- Born: 1726
- Died: 1793 (aged 66–67)
- Branch: French Navy
- Rank: Chef d'Escadre
- Conflicts: War of American Independence Battle of the Chesapeake Battle of Saint Kitts Siege of Brimstone Hill Battle of the Saintes

= Charles Régis de Coriolis d'Espinouse =

French Navy officer of the War of American Independence

Charles Régis de Coriolis d'Espinouse (1726–1793) was a French Navy officer. He served in the War of American Independence.

== Biography ==
Coriolis d'Espinouse was born to the family of Aix-en-Provence. He joined the Navy as Garde-Marine on 1 July 1741, and was promoted to Lieutenant on 11 February 1756. In 1764, he commanded the xebec Requin, ferrying troops to Corsica. In 1769 and 1770, he captained the brand-new 18-gun corvette Flèche, based in Toulon.

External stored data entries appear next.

(** ** Lemmas: the cost *)

Lemma fair_cost p e u :
  fair p -> is_u64 e -> is_u64 u ->
  0 <= cost_of p e u /\ Price.cost_scaled p e u = Z.min I64_MAX (cost_of p e u).
Proof.
  intros [Hs Hu] He Hun.
  assert (0 <= e * Price.per_second p) by (apply Z.mul_nonneg_nonneg; lia).
  assert (0 <= u * Price.per_unit p) by (apply Z.mul_nonneg_nonneg; lia).
  assert (0 <= e * Price.per_second p / 1000) by (apply Z.div_pos; lia).
  split; [unfold cost_of; lia|]. rewrite cost_scaled_ideal; [|done| |].
  - unfold ideal_cost, cost_of. rewrite Z.quot_div_nonneg by lia. unfold clamp_i64. ints.
  - change (2 ^ 62) with 4611686018427387904 in Hu. split; ints.
  - unfold units_fit. rewrite Z.abs_eq by lia.
    transitivity (U64_MAX * 2 ^ 62); [apply Z.mul_le_mono_nonneg; lia|]. by vm_compute.
Qed.

(** Cutting a period in two loses less than one scaled unit. *)
Lemma cost_of_add p e1 u1 e2 u2 :
  cost_of p e1 u1 + cost_of p e2 u2 <= cost_of p (e1 + e2) (u1 + u2)
    <= cost_of p e1 u1 + cost_of p e2 u2 + 1.
Proof.
  unfold cost_of. rewrite !Z.mul_add_distr_r.
  set (a := e1 * _). set (b := e2 * _). set (x := u1 * _). set (y := u2 * _).
  clearbody a b x y. Z.to_euclidean_division_equations. lia.
Qed.

Lemma cost_of_nothing p : cost_of p 0 0 = 0.
Proof. unfold cost_of. by rewrite !Z.mul_0_l. Qed.

Lemma cost_of_mono p e u u' : fair p -> u <= u' -> cost_of p e u <= cost_of p e u'.
Proof.
  intros [_ Hu] Hle. unfold cost_of. apply Z.add_le_mono_l, Z.mul_le_mono_nonneg_r; lia.
Qed.

(** ** Lemmas: the seller's account *)

Section account.
Context `{MinicborLaws}.
Context (pr : Price.t) (po : MeteringPolicy.t) (p : PeerId).

(** What a step does to the peer's own session. *)
Definition apply_usage (u : usage) (ps : PeerSession.t) : PeerSession.t :=
  match u with
  | Used c now =>
      if decide (PeerSession.phase ps = PeerPhase.Active) then
        match PeerSession.last_counters ps with
        | None => PeerSession.reset_metering c now ps
        | Some _ => (Session.meter_interval pr po p c now ps).1
        end
      else ps
  | Acked r _ => PeerSession.set_report (Some (Counters.mk 0 r)) ps
  end.

Lemma step_usage u s ps :
  Session.price s = pr -> Session.policy s = po -> Session.peers s !! p = Some ps ->
  ack_fits u ->
  (step s (usage_event p u)).1 = set_peer p (apply_usage u ps) s.
Proof.
  intros Ep Eo El Hu. destruct u as [c now|r now]; cbn [usage_event].
  - unfold step. cbn [Session.handle fst snd]. unfold Session.on_meter_sample.
    rewrite (with_peer_some _ _ _ _ El). cbn [apply_usage fst].
    rewrite Ep, Eo. case_decide; [|done]. by destruct (PeerSession.last_counters ps).
  - rewrite (step_report p 0 0 r now s ps); [done|ints|ints|done|done].
Qed.

(** Neither a sample nor an acknowledgement readmits a peer. *)
Lemma usage_inactive us ps :
  PeerSession.phase ps <> PeerPhase.Active ->
  PeerSession.phase (foldl (fun ps u => apply_usage u ps) ps us) <> PeerPhase.Active.
Proof.
  revert ps. induction us as [|u us IH]; intros ps Hp; [done|]. apply IH.
  destruct u; cbn; [by case_decide|done].
Qed.

(** The account after some usage: what was spent of [b] is the cost of the units
    billed, to one scaled unit per sample. *)
Record account (b : Z) (c0 : Counters.t) (t0 n d r t : Z) (ps : PeerSession.t) : Prop := {
  ac_phase : PeerSession.phase ps = PeerPhase.Active;
  ac_last : is_Some (PeerSession.last_counters ps);
  ac_at : PeerSession.last_meter_at ps = t;
  ac_base : PeerSession.metering_baseline ps = c0;
  ac_start : PeerSession.metering_start ps = t0;
  ac_report : unwrap_or (Session.peer_received ps) 0 = r;
  ac_billed : 0 <= PeerSession.billed_units ps <= Z.max (d - Counters.delivered c0) r;
  ac_left : 0 <= PeerSession.balance ps <= b;
  ac_spent : PeerSession.balance ps + cost_of pr (t - t0) (PeerSession.billed_units ps) - n <= b
    <= PeerSession.balance ps + cost_of pr (t - t0) (PeerSession.billed_units ps)
}.

Lemma meter_interval_keeps c now ps :
  let ps' := (Session.meter_interval pr po p c now ps).1 in
  PeerSession.metering_baseline ps' = PeerSession.metering_baseline ps /\
  PeerSession.metering_start ps' = PeerSession.metering_start ps /\
  PeerSession.peer_report ps' = PeerSession.peer_report ps.
Proof.
  cbv zeta. unfold Session.meter_interval, Session.check_drift, Session.cut_off.
  destruct (Session.peer_received _); [destruct (Session.drift_over _ _ _)|]; by destruct (_ || _).
Qed.

Lemma billable_max c ps r :
  unwrap_or (Session.peer_received ps) 0 = r -> 0 <= r ->
  Session.billable ps c = Z.max (Session.our_delivered ps c) r.
Proof.
  intros <- Hr. unfold Session.billable. destruct (Session.peer_received ps) as [x|]; cbn in *.
  - by rewrite reconcile_max.
  - unfold Session.our_delivered. ints.
Qed.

He was promoted to captain on 15 November 1771. In 1776, he commanded the 34-gun frigate Aurore, cruising off Algiers, Majorca and Tunis.

In 1778, he commanded the 64-gun Caton, part of the squadron under Louis de Fabry de Fabrègues, along with the 74-gun Destin and Victoire, the 64-gun Hardi and Lion, and the frigates Gracieuse and Flore.

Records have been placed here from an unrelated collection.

(* ===== verification/Json.v ===== *)
(** * JSON values and text

    [serde_json::Value] with the accessors the program uses, shared by the components
    that read third-party JSON, and the ways to split a string that several of them use. Parsing JSON text is [serde_json]'s and a class. *)

From S2P Require Import Prelude F64 Wallet.

(** A number is an integer of 64 bits, or a double. *)
#[warnings="-register-all"]
Inductive Value : Set :=
| VNull
| VBool (b : bool)
| VInt (n : Z)
| VFloat (x : f64)
| VString (s : string)
| VArray (l : list Value)
| VObject (fields : list (string * Value)).

Class SerdeJson : Type := {
  json_from_str : string -> option Value;
  json_from_slice : bytes -> option Value
}.

Definition get (v : Value) (key : string) : option Value :=
  match v with
  | VObject fields => snd <$> find (fun p => bool_decide (p.1 = key)) fields
  | _ => None
  end.
Definition as_str (v : Value) : option string := match v with VString s => Some s | _ => None end.
Definition as_array (v : Value) : option (list Value) := match v with VArray l => Some l | _ => None end.
Definition as_object (v : Value) : option (list (string * Value)) :=
  match v with VObject f => Some f | _ => None end.
Definition value_as_u64 (v : Value) : option Z :=
  match v with VInt n => if (0 <=? n) && (n <=? U64_MAX) then Some n else None | _ => None end.
Definition value_as_i64 (v : Value) : option Z :=
  match v with VInt n => if (I64_MIN <=? n) && (n <=? I64_MAX) then Some n else None | _ => None end.

(** ** Strings *)

(** [s.split_whitespace()]: the maximal runs of other characters. *)
Fixpoint word_chars (l : list Ascii.ascii) : list (list Ascii.ascii) :=
  match l with
  | [] => [[]]
  | c :: l =>
      if is_whitespace c then [] :: word_chars l
      else match word_chars l with w :: ws => (c :: w) :: ws | [] => [[c]] end
  end.
Definition split_whitespace (s : string) : list string :=
  of_chars <$> filter (fun w => w <> []) (word_chars (chars s)).

(** [s.split(sep)] at a character. *)
Fixpoint split_chars (sep : Ascii.ascii) (l : list Ascii.ascii) : list (list Ascii.ascii) :=
  match l with
  | [] => [[]]
  | c :: l =>
      if decide (c = sep) then [] :: split_chars sep l
      else match split_chars sep l with
           | w :: ws => (c :: w) :: ws
           | [] => [[c]]
           end
  end.
Definition split_on (sep : Ascii.ascii) (s : string) : list string :=
  of_chars <$> split_chars sep (chars s).

(** [s.strip_prefix(p)], [s.starts_with(p)], [s.strip_suffix(p)]. *)
Fixpoint strip_prefix (p s : string) : option string :=
  match p, s with
  | EmptyString, _ => Some s
  | String a p, String b s => if decide (a = b) then strip_prefix p s else None
  | String _ _, EmptyString => None
  end.
Definition starts_with (p s : string) : bool := is_some (strip_prefix p s).
Definition rev_string (s : string) : string := of_chars (rev (chars s)).
Definition strip_suffix (p s : string) : option string :=
  rev_string <$> strip_prefix (rev_string p) (rev_string s).

(** [haystack.contains(needle)]. *)
Fixpoint contains (needle haystack : string) : bool :=
  starts_with needle haystack ||
  match haystack with EmptyString => false | String _ h => contains needle h end.

(** [s.split(pat)] at a string: what is before its first occurrence, and what is after
    it, if it occurs. *)
Fixpoint before (pat s : string) : string :=
  if starts_with pat s then EmptyString
  else match s with EmptyString => EmptyString | String c s => String c (before pat s) end.
Fixpoint after (pat s : string) : option string :=
  match strip_prefix pat s with
  | Some rest => Some rest
  | None => match s with EmptyString => None | String _ s => after pat s end
  end.
(** [s.split(pat).next()] and [s.split(pat).nth(1)]. *)
Definition split_first (pat s : string) : string := before pat s.
Definition split_second (pat s : string) : option string := before pat <$> after pat s.

(** [s.replace(c, by)] at a character. *)
Fixpoint replace_char (c : Ascii.ascii) (by_ s : string) : string :=
  match s with
  | EmptyString => EmptyString
  | String x s => if decide (x = c) then by_ +:+ replace_char c by_ s else String x (replace_char c by_ s)
  end.

(** ** Lemmas *)

Lemma split_chars_none sep l : sep ∉ l -> split_chars sep l = [l].
Proof.
  induction l as [|x l IH]; intros Hx; [done|]. apply not_elem_of_cons in Hx as [Hne Hx].
  cbn [split_chars]. destruct (decide (x = sep)); [congruence|]. by rewrite IH.
Qed.

Lemma strip_prefix_app p s : strip_prefix p (p +:+ s) = Some s.
Proof.
  induction p as [|c p IH]; [done|].
  change (String c p +:+ s) with (String c (p +:+ s)). cbn [strip_prefix].
  by destruct (decide (c = c)).
Qed.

In 1779, Coriolis d'Espinouse was promoted to the command of the 74-gun Destin, part of the Blue squadron of the fleet under Orvilliers.

In 1781, he commanded the 74-gun César, which he captained at the Battle of the Chesapeake on 5 September 1781.
He was promoted to Chef d'Escadre on 12 January 1782.
He took part in the Battle of Saint Kitts on 24 and 25 January 1782, and in the Siege of Brimstone Hill and subsequent French invasion of Saint Kitts.

Later in 1782, Coriolis d'Espinouse transferred to the 80-gun Duc de Bourgogne. He captained her at the Battle of the Saintes on 12 April 1782.